Find "unfold convertHTMLtoJSX, parse, mbind, M_bind." in the data below; transcribe the line it appears on and each line after it, exactly, to the end, and nothing else.

== Segment start ==

Lemma close_while_discarding json c tagname g :
  skipTag c = true →
  depth (handle json c (CloseTag tagname) g).1 = (depth c - 1)%Z
  ∧ (currentSkipTag c = Some (tagNameOf tagname) → depth c = 1%Z →
     skipTag (handle json c (CloseTag tagname) g).1 = false)
  ∧ (depth c ≠ 1%Z → skipTag (handle json c (CloseTag tagname) g).1 = true).
Proof.
  intros Hs. pose proof (handle_skipView json c (CloseTag tagname) g) as Hv.
  unfold skipView, skipStep in Hv. rewrite Hs in Hv. cbn [andb] in Hv.
  destruct (decide (Some (tagNameOf tagname) = currentSkipTag c)) as [En|En].
  - rewrite bool_decide_eq_true_2 in Hv by done.
    destruct (decide ((depth c - 1)%Z = 0%Z)) as [Ed|Ed].
    + rewrite bool_decide_eq_true_2 in Hv by done.
      injection Hv as Hf Hc Hd. split_and!; [done|done|lia].
    + rewrite bool_decide_eq_false_2 in Hv by done.
      injection Hv as Hf Hc Hd. split_and!; [done|lia|done].
  - rewrite bool_decide_eq_false_2 in Hv by done.
    injection Hv as Hf Hc Hd. split_and!; [done|congruence|done].
Qed.

(** A discarded element in the middle of a document: the call returns
    what it returns without the element. *)
Lemma discarded_leaves_no_trace json before name attributes inner closing
    after g :
  discarding before = false →
  discardTrigger (tagNameOf name) = true →
  innerBalanced 0 inner = true →
  tagNameOf closing = tagNameOf name →
  (convertHTMLtoJSX json
     (before ++ (OpenTag name attributes :: inner ++ [CloseTag closing])
      ++ after) g).1
  = (convertHTMLtoJSX json (before ++ after) g).1.
Proof.
  intros Hbefore Ht Hb Hc.
  unfold convertHTMLtoJSX, parse, mbind, M_bind.
  destruct (resetImageImports g) as [[] g0].
  rewrite !foldM_app.
  pose proof (skipView_events json before initialContext g0) as Hv.
  destruct (foldM (handle json) initialContext before g0) as [c1 g1].
  cbn [fst] in Hv. change (skipView initialContext) with idle in Hv.
  rewrite (discarding_idle _ Hbefore) in Hv.
  rewrite foldM_app.
  destruct (discarded_element json name attributes inner closing c1 g1)
    as (g1' & -> & Hg1); [by inversion Hv|done..|].
  rewrite (idle_context _ Hv).
  destruct (blind_events json after c1 g1' g1 (same_sym _ _ Hg1)) as [Ec Hg3].
  destruct (foldM (handle json) c1 after g1') as [c3 g3'].
  destruct (foldM (handle json) c1 after g1) as [c3' g3].
  cbn [fst snd] in Ec, Hg3. subst c3'.
  destruct (cleanUp (collected c3)); [|done].
  destruct (bodyAttributes c3) as [attrs|]; [|done].
  destruct (blind_convertAttributes json attrs g3' g3 Hg3) as [Ea _].
  destruct (convertAttributes json attrs g3'), (convertAttributes json attrs g3).
  cbn in Ea |- *. by subst.
Qed.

== Segment end ==

• [Problem solution]:
  unfold convertHTMLtoJSX, parse, mbind, M_bind.
  destruct (resetImageImports g) as [[] g0].
  rewrite !foldM_app.
  pose proof (skipView_events json before initialContext g0) as Hv.
  destruct (foldM (handle json) initialContext before g0) as [c1 g1].
  cbn [fst] in Hv. change (skipView initialContext) with idle in Hv.
  rewrite (discarding_idle _ Hbefore) in Hv.
  rewrite foldM_app.
  destruct (discarded_element json name attributes inner closing c1 g1)
    as (g1' & -> & Hg1); [by inversion Hv|done..|].
  rewrite (idle_context _ Hv).
  destruct (blind_events json after c1 g1' g1 (same_sym _ _ Hg1)) as [Ec Hg3].
  destruct (foldM (handle json) c1 after g1') as [c3 g3'].
  destruct (foldM (handle json) c1 after g1) as [c3' g3].
  cbn [fst snd] in Ec, Hg3. subst c3'.
  destruct (cleanUp (collected c3)); [|done].
  destruct (bodyAttributes c3) as [attrs|]; [|done].
  destruct (blind_convertAttributes json attrs g3' g3 Hg3) as [Ea _].
  destruct (convertAttributes json attrs g3'), (convertAttributes json attrs g3).
  cbn in Ea |- *. by subst.
Qed.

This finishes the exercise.